The date object from datetime faces all these problems. It silently requires constructor compatibility with its classmethod factories, some methods return type(self)(...), ignoring any additional instance members and __sub__ will always return a timedelta.

In my library, I am considering to less pythonically but more consistently use @staticmethod and MyClass() for factories instead of @classmethod, cls() and type(self)(). A user is free to subclass but everything is their responsibility. That also makes type annotations much easier.
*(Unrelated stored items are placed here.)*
Lemma returns_only_bind {A B} (P : B -> Prop) (m : prog S A) (k : A -> prog S B) :
  (forall a, returns_only P (k a)) -> returns_only P (x <- m ;; k x).
Proof.
  intros Hk s b. unfold bind. destruct (m s) as [[a|p] s']; [apply Hk | done].
Qed.

End ReturnsOnly.

(** ** What a program depends on

    [respects E m]: from two stores that [E] relates, [m] returns the same
    outcome and leaves stores that [E] relates.  With [E] "the same objects
    in these places", this says that [m] reads and writes these places only.
    It is [Proper (E ==> eq * E) m], with its rule for [bind]. *)

Definition respects {S A} (E : relation S) (m : prog S A) : Prop :=
  forall s s', E s s' -> (m s).1 = (m s').1 /\ E (m s).2 (m s').2.

Section Respects.
Context {S : Type} (E : relation S).
Local Open Scope go_scope.

Lemma respects_ret {A} (a : A) : respects E (ret a).
Proof. by intros s s' Hs. Qed.

Lemma respects_raise {A} p : respects E (@raise S A p).
Proof. by intros s s' Hs. Qed.

Lemma respects_lift {A} (r : result A) : respects E (lift r).
Proof. by intros s s' Hs. Qed.

Lemma respects_bind {A B} (m : prog S A) (k : A -> prog S B) :
  respects E m -> (forall a, respects E (k a)) -> respects E (x <- m ;; k x).
Proof.
  intros Hm Hk s s' Hs. unfold bind. destruct (Hm s s' Hs) as [Hr Hs'].
  destruct (m s) as [[a|p] s1], (m s') as [[a'|p'] s1']; cbn in Hr; simplify_eq;
    [by apply Hk | done].
Qed.

(** The same, when the rest depends on what the first part can return. *)
Lemma respects_bind_returns {A B} (P : A -> Prop) (m : prog S A) (k : A -> prog S B) :
  respects E m -> returns_only P m -> (forall a, P a -> respects E (k a)) ->
  respects E (x <- m ;; k x).
Proof.
  intros Hm HP Hk s s' Hs. unfold bind. destruct (Hm s s' Hs) as [Hr Hs'].
  specialize (HP s). destruct (m s) as [[a|p] s1], (m s') as [[a'|p'] s1'];
    cbn in Hr; simplify_eq; [|done]. apply Hk; [by apply HP | done].
Qed.

Lemma respects_when (c : bool) body : respects E body -> respects E (when c body).
Proof. destruct c; [done | intros _; apply respects_ret]. Qed.

Lemma respects_forEach {A} (xs : list A) body :
  (forall x, respects E (body x)) -> respects E (forEach xs body).
Proof.
  intros Hb. induction xs as [|x xs IH]; [apply respects_ret|].
  by apply respects_bind.
Qed.

(** The outcome of a program that respects [E] is the same from related
    stores. *)
Lemma respects_fst {A} (m : prog S A) s s' : respects E m -> E s s' -> (m s).1 = (m s').1.
Proof. intros Hm Hs. by apply Hm. Qed.

End Respects.

Lemma respects_Proper {S A} (E : relation S) (m : prog S A) :
  respects E m <-> Proper (E ==> prod_relation eq E) m.
Proof. split; intros Hm s s' Hs; by apply Hm. Qed.

#[export] Hint Resolve respects_ret respects_raise respects_lift : go.

(** Decompose a program into its statements and close each with the hints
    of [go]. *)
Ltac solve_preserves :=
  repeat first
    [ progress intros
    | apply preserves_bind
    | apply preserves_forEach
    | apply preserves_when
    | solve [eauto with go typeclass_instances]
    | case_match ].

Ltac solve_respects :=
  repeat first
    [ progress intros
    | apply respects_bind
    | apply respects_forEach
    | apply respects_when
    | solve [eauto with go typeclass_instances]
    | case_match ].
Or are there clear guidelines on this (including recommendations on how to deal with these issues instead of just recommending to use @classmethod for factories)? Are there conceptual mistakes in my reasoning?

Upvotes: 2

Views: 70

Answers (1)

Yevhen Kuzmovych
Yevhen Kuzmovych

Reputation: 12130

I'm unaware of the best practice for this and I don't think you can limit the user (programmer) to mess things up. What you can do is look at the implementation of the subclass and warn the programmer about possible issues:

class Line:
    def __init__(self, length):
        self.length = length

    def __init_subclass__(cls, **kwargs):
        # Find out how many required arguments are in the overridden __init__ method
        if cls.__init__.__code__.co_argcount - len(cls.__init__.__defaults__ or ()) > 2:
            # Use logger and update the warning as needed
            print(f'Warning: class {cls.__name__} must implement `__init__` with only one required positional argument '
                  f'or override `unit` and `clone` methods for them to work properly.')

    @classmethod
    def unit(cls):
        return cls(1)

    def clone(self):
        return type(self)(self.length)


class LineWithWidth(Line):
    def __init__(self, length, width=5):
        super().__init__(length)
        self.width = width


class ColoredLine(Line):
    def __init__(self, length, color):
        super().__init__(length)
        self.color = color

and the output:

Warning: class ColoredLine must implement `__init__` with only one required positional argument or override `unit` and `clone` methods for them to work properly.

Note that LineWithWidth doesn't produce the warning.

You can do a similar thing with Square.